Start of INPUT DATA

(** The pair of entries [brefHierarchy] and [brefFlatMap]. *)
Record brefCache : Type := {
  brefHierarchy : cacheItem;
  brefFlatMap : cacheItem
}.

(** The file behind both: [data.hierarchy] and [data.flatMap], [None]
    where the field is missing or falsy. *)
Record brefFile : Type := {
  hierarchy : option A;
  flatMap : option A
}.

(** [{}] *)
Variable emptyObject : A.

(** The two [updateCache] calls that follow a fetch; [t1] and [t2] are
    the times of the first and of the second. *)
Definition storeBoth (file : brefFile) (t1 t2 : Z) : brefCache :=
  {| brefHierarchy :=
       updateCache (Some (default emptyObject (hierarchy file))) t1;
     brefFlatMap :=
       updateCache (Some (default emptyObject (flatMap file))) t2 |}.

(** [loadBrefHierarchy].  A valid entry holds data, which is what the
    first branch returns. *)
Definition loadBrefHierarchy (cache : brefCache) (checkedAt : Z)
    (response : option brefFile) (t1 t2 : Z)
  : A * brefCache * outcome :=
  if isCacheValid (brefHierarchy cache) checkedAt then
    (default emptyObject (data (brefHierarchy cache)), cache, fromCache)
  else
    match response with
    | Some file =>
        (default emptyObject (hierarchy file), storeBoth file t1 t2, fetched)
    | None =>
        (default emptyObject (data (brefHierarchy cache)), cache,
         fetchFailed)
    end.

(** The branches of [loadBrefFlatMap]. *)
Inductive flatMapBranch : Type :=
| cached
| viaHierarchy
| standardLoad
| failed.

End of INPUT DATA

Take every line above that includes the string "default" and return it.

       updateCache (Some (default emptyObject (hierarchy file))) t1;
       updateCache (Some (default emptyObject (flatMap file))) t2 |}.
    (default emptyObject (data (brefHierarchy cache)), cache, fromCache)
        (default emptyObject (hierarchy file), storeBoth file t1 t2, fetched)
        (default emptyObject (data (brefHierarchy cache)), cache,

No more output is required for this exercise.